La historia se divide en dos tiempos, el presente y hace 20
años, unidos por la búsqueda de un tercer personaje, en otro actor de cierto
renombre, en la periodista Jannia Ressmore (Mélanie Laurent) que plantea hacerle
un reportaje a Nana Kunning por medio de su arisco hijo. Puede que sea una
participación bastante menor, una aventura pasajera, poco sustancial, pero, bueno,
es su carta (convencional) como hilo narrativo, para implicar la reconciliación,
y en sí un endeble rastro de efecto sobrenatural, pesando contarlo en el orden racional
del primer mundo, aunque igual lo hace dejando una elipsis propia de un outsider,
pero como una aclimatación sin mucho soporte argumental, dada por hecho
sin más, per se, que deja la propuesta un poco en el limbo. Por ejemplo no tiene el poder del
aura del realismo mágico, sino lo hace de forma demasiado seca y austera; comparándola, está desprovista
de la belleza del canto literario.
La idea es buscar una trascendencia
popular, sencilla y de cotidianidad, bendecida por ritos cautivantes, en un imaginario enraizado a la cultura y a un lenguaje autosuficiente, pero, claro está, en buena parte fantasioso. En ello
Llosa no toma muchas cartas en el asunto, no pretende énfasis, no obstante
apoya esa práctica, en un rasgo de identidad como lo es llamar Inti a un halcón
domesticado, lo cual hace de ésta película algo fiel al cine que articula y
cavila nuestra prominente directora, aunque no sea tan logrado como sus obras
predecesoras. El traspase no funciona igual, sin embargo tiene su mérito,
inteligencia y ambición, mientras asoma la recurrente lección de la dificultad
de convertir mundos personales a otros territorios disimiles.
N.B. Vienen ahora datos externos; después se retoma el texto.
(* ===== verification/ClientRegistration.v ===== *)
(** Dynamic client registration: handlers/oauth2/registration.rs. *)
From S2P Require Import Prelude Ids RateLimit TokenFormat ResponseTypes Scope Pkce Jose Keystore Domain Accounts Database Repository ClientMetadata ClientRepository Handlers ClientAuth.

Open Scope Z_scope.

(** What [evaluate_client_registration] reads. *)
Record ClientRegistrationInput := {
  cri_client_metadata : VerifiedClientMetadata;
  cri_ip_address : option IpAddr;
  cri_user_agent : option string;
}.

Class ClientRegistrationExternals := {
  (** [psl::List.suffix(host)]: the suffix, and whether it is known *)
  psl_suffix : string → option (string * bool);
  (** [policy.evaluate_client_registration]; [None] for an evaluation error *)
  evaluate_client_registration : ClientRegistrationInput → option EvaluationResult;
  (** [Base64::encode_string], and the AEAD with the server's key *)
  base64_standard_encode : list Z → string;
  aead_encrypt : list Z → list Z → option (list Z);
  (** [hex::encode(sha2::Sha256::digest(text))] *)
  sha256_hex : string → string;
  (** [Display] of an error of the metadata *)
  verification_error_to_string : ClientMetadataVerificationError → string;
}.

Definition is_byte (b : Z) : Prop := 0 ≤ b < 256.

(** What is encoded and encrypted is read back. *)
Class ClientRegistrationExternalsOk {AX : ClientAuthExternals} (CX : ClientRegistrationExternals)
    : Prop := {
  base64_standard_roundtrip bs :
    Forall is_byte bs → base64_standard_decode (base64_standard_encode bs) = Some bs;
  aead_roundtrip nonce payload encrypted :
    length nonce = 12%nat → Forall is_byte payload → aead_encrypt nonce payload = Some encrypted →
    Forall is_byte encrypted ∧ aead_decrypt nonce encrypted = Some payload;
}.

(** ** Texts *)

Definition contains_char (c : ascii) (s : string) : bool :=
  negb (str_all (λ a, negb (bool_decide (a = c))) s).

(** [s.split_once("://")] *)
Fixpoint split_once_str (pattern s : string) : option (string * string) :=
  match strip_prefix pattern s with
  | Some rest => Some (EmptyString, rest)
  | None =>
      match s with
      | EmptyString => None
      | String a s => (λ '(before, after), (String a before, after)) <$> split_once_str pattern s
      end
  end.

(** [s.rsplit_once(c)]: the text after the last [c], the whole text without one. *)
Definition after_last (c : ascii) (s : string) : string := default s (last (split_char c s)).

Definition eq_ignore_ascii_case (s t : string) : bool :=
  bool_decide (str_map ascii_lower s = str_map ascii_lower t).

(** ** Errors *)

Inductive ClientRegistrationError :=
| ClientReg_Internal
| ClientReg_InvalidJson
| ClientReg_InvalidClientMetadata (e : ClientMetadataVerificationError)
| ClientReg_UrlIsPublicSuffix (field : string)
| ClientReg_InvalidMatrixRedirectUri (reason : string)
| ClientReg_PolicyDenied (res : EvaluationResult).

(** The reply. *)
Record ClientRegistrationResponse := {
  crr_client_id : string;
  crr_client_secret : option string;
  crr_client_id_issued_at : option DateTime;
  crr_client_secret_expires_at : option DateTime;
}.
Record RegistrationRouteResponse := {
  rrr_response : ClientRegistrationResponse;
  rrr_metadata : VerifiedClientMetadata;
}.

(** [Ulid::datetime]: the upper 48 bits are milliseconds. *)
Definition Ulid_datetime (id : Ulid) : DateTime := Z.shiftr id 80 * 1000.

Section registration.
Context {UX : UrlExternals} {VX : UrlPartsExternals} {DX : DbExternals} {KX : MetadataExternals}.
Context {HX : HandlerExternals} {CX : ClientRegistrationExternals}.

(** The status, code and description of an error; an unreadable body is described by the parser. *)
Definition ClientRegistrationError_render (self : ClientRegistrationError)
    : Z * ClientErrorCode * option string :=
  match self with
  | ClientReg_Internal => (500, ServerError, None)
  | ClientReg_InvalidJson => (400, InvalidClientMetadata, None)
  | ClientReg_InvalidClientMetadata (MissingRedirectUris | RedirectUriWithFragment _) =>
      (400, InvalidRedirectUri, None)
  | ClientReg_InvalidClientMetadata e =>
      (400, InvalidClientMetadata, Some (verification_error_to_string e))
  | ClientReg_UrlIsPublicSuffix field =>
      if bool_decide (field = "redirect_uri")
      then (400, InvalidRedirectUri, Some "redirect_uri is not using a valid domain")
      else (400, InvalidClientMetadata, Some (field +:+ " is not using a valid domain"))
  | ClientReg_InvalidMatrixRedirectUri reason => (400, InvalidRedirectUri, Some reason)
  | ClientReg_PolicyDenied violations =>
      (400, if existsb (str_contains "redirect_uri") violations
            then InvalidRedirectUri else InvalidClientMetadata,
       Some (String.concat "; " violations))
  end.

(** ** Checks on the URLs *)

Definition host_is_public_suffix (url : Url) : bool :=
  let host := default "" (url_host_str url) in
  match psl_suffix host with
  | None => false
  | Some (_, false) => false
  | Some (suffix, true) => (String.length host <=? String.length suffix + 1)%nat
  end.

Definition localised_url_has_public_suffix (url : Localized Url) : bool :=
  existsb (λ '(_, url), host_is_public_suffix url) (Localized_iter url).

(** A host is the one of the client, or below it. *)
Definition https_client_host (base_host : string) (uri : Url) : bool :=
  bool_decide (url_scheme uri = "https") && bool_decide (url_username uri = "")
  && bool_decide (url_password uri = None)
  && match url_host_str uri with
     | Some host => bool_decide (host = base_host) || ends_with ("." +:+ base_host) host
     | None => false
     end.
Definition is_loopback_host (uri : Url) : bool :=
  bool_decide (url_host_str uri = Some "localhost") || bool_decide (url_host_str uri = Some "127.0.0.1")
  || url_is_ipv6_loopback uri.
Definition loopback_redirect (uri : Url) : bool :=
  bool_decide (url_scheme uri = "http") && bool_decide (url_port uri = None)
  && bool_decide (url_username uri = "") && bool_decide (url_password uri = None)
  && is_loopback_host uri.
Definition private_scheme (reverse_dns : string) (uri : Url) : bool :=
  bool_decide (url_host_str uri = None) && negb (bool_decide (url_scheme uri = "http"))
  && negb (bool_decide (url_scheme uri = "https"))
  && (bool_decide (url_scheme uri = reverse_dns) || starts_with (reverse_dns +:+ ".") (url_scheme uri)).

Definition reverse_host (host : string) : string :=
  join_char "."%char (reverse (split_char "."%char host)).
Definition is_native (metadata : ClientMetadata) : bool :=
  match cm_application_type metadata with Some Application_Native => true | _ => false end.

(** The test of the loop over the redirect URIs. *)
Definition redirect_uri_allowed (base_host : string) (native : bool) (uri : Url) : bool :=
  https_client_host base_host uri
  || (native && (loopback_redirect uri || private_scheme (reverse_host base_host) uri)).

Definition check_redirect_uris (base_host : string) (native : bool)
    : list Url → result () ClientRegistrationError :=
  fix loop uris :=
  match uris with
  | [] => Ok tt
  | uri :: uris =>
      if redirect_uri_allowed base_host native uri then loop uris
      else Err (ClientReg_InvalidMatrixRedirectUri
                  ("redirect_uri is not valid for this client: " +:+ uri))
  end.

(** [non_localized] panics without a default value, which a parsed value has: an error of the
    server here. *)
Definition validate_matrix_redirect_uris (metadata : VerifiedClientMetadata)
    : result () ClientRegistrationError :=
  let m := verified_inner metadata in
  match cm_client_uri m with
  | None => Err (ClientReg_InvalidMatrixRedirectUri "client_uri is required")
  | Some localized =>
      match Localized_non_localized localized with
      | None => Err ClientReg_Internal
      | Some client_uri =>
          if negb (bool_decide (url_scheme client_uri = "https"))
             || negb (bool_decide (url_username client_uri = ""))
             || bool_decide (is_Some (url_password client_uri))
          then Err (ClientReg_InvalidMatrixRedirectUri
                      "client_uri must be an HTTPS URL without credentials")
          else
            match url_host_str client_uri with
            | None => Err (ClientReg_InvalidMatrixRedirectUri "client_uri must have a host")
            | Some base_host =>
                check_redirect_uris base_host (is_native m) (Verified_redirect_uris metadata)
            end
      end
  end.

(** [rest.split(['/', '?', '#']).next()] *)
Definition is_authority_end (a : ascii) : bool :=
  bool_decide (a = "/"%char) || bool_decide (a = "?"%char) || bool_decide (a = "#"%char).

Definition loopback_redirect_has_explicit_port (uri : string) : bool :=
  match url_parse uri with
  | None => false
  | Some parsed =>
      if negb (bool_decide (url_scheme parsed = "http")) || negb (is_loopback_host parsed) then false
      else match split_once_str "://" uri with
           | None => false
           | Some (scheme, rest) =>
               if negb (eq_ignore_ascii_case scheme "http") then false
               else
                 let authority := default "" (head (split_on is_authority_end rest)) in
                 let host_port := after_last "@"%char authority in
                 match strip_prefix "[" host_port with
                 | Some after_bracket =>
                     match split_once "]"%char after_bracket with
                     | Some (_, suffix) => starts_with ":" suffix
                     | None => false
                     end
                 | None => contains_char ":"%char host_port
                 end
           end
  end.

(** [raw_body.get("redirect_uris").and_then(as_array)], the strings of it. *)
Definition raw_redirect_uris (raw_body : Json) : list string :=
  match raw_body with
  | Json_Object entries =>
      match json_get "redirect_uris" entries with
      | Some (Json_Array uris) => omap (λ v, match v with Json_String s => Some s | _ => None end) uris
      | _ => []
      end
  | _ => []
  end.

(** The URLs of the metadata whose host is a public suffix, in the order of the checks. *)
Definition public_suffix_field (metadata : VerifiedClientMetadata) : option string :=
  let m := verified_inner metadata in
  let localised f := match f with Some u => localised_url_has_public_suffix u | None => false end in
  if localised (cm_client_uri m) then Some "client_uri"
  else if localised (cm_logo_uri m) then Some "logo_uri"
  else if localised (cm_policy_uri m) then Some "policy_uri"
  else if localised (cm_tos_uri m) then Some "tos_uri"
  else if match cm_initiate_login_uri m with Some u => host_is_public_suffix u | None => false end
  then Some "initiate_login_uri"
  else if existsb host_is_public_suffix (Verified_redirect_uris metadata) then Some "redirect_uri"
  else None.

(** ** Localised variants *)

Definition collect_tagged {T} (field : option (Localized T)) : gmap string T :=
  match field with
  | Some localized =>
      foldl (λ m '(tag, value), match tag with Some tag => <[tag := value]> m | None => m end)
        ∅ (Localized_iter localized)
  | None => ∅
  end.
Definition collect_localized_metadata (metadata : VerifiedClientMetadata) : LocalizedClientMetadata :=
  let m := verified_inner metadata in
  {| localized_client_name := collect_tagged (cm_client_name m);
     localized_logo_uri := collect_tagged (cm_logo_uri m);
     localized_client_uri := collect_tagged (cm_client_uri m);
     localized_policy_uri := collect_tagged (cm_policy_uri m);
     localized_tos_uri := collect_tagged (cm_tos_uri m) |}.

(** ** The handler *)

(** [Encrypter::encrypt_to_string] with the nonce drawn. *)
Definition encrypt_to_string (nonce decrypted : list Z) : option string :=
  (λ encrypted, base64_standard_encode (nonce ++ encrypted)) <$> aead_encrypt nonce decrypted.

Definition secret_method (m : option OAuthClientAuthenticationMethod) : bool :=
  match m with
  | Some (Auth_ClientSecretJwt | Auth_ClientSecretPost | Auth_ClientSecretBasic) => true
  | _ => false
  end.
Recupera el sentido de La Teta asustada en ponerle realismo
a lo mítico, pero que aquí hace la gran salvedad (por una parte facilismo) de
no profundizar, apelando a lo sutil, no generar mayor coherencia al respecto (sorpresivamente
la universalización le cobra cierta factura), fuera del mensaje final, que llega
como recurso grandioso, que lo es a un punto (también por un lado banal), como ese título tan propio
de libro de autoayuda, que poco favor le hace.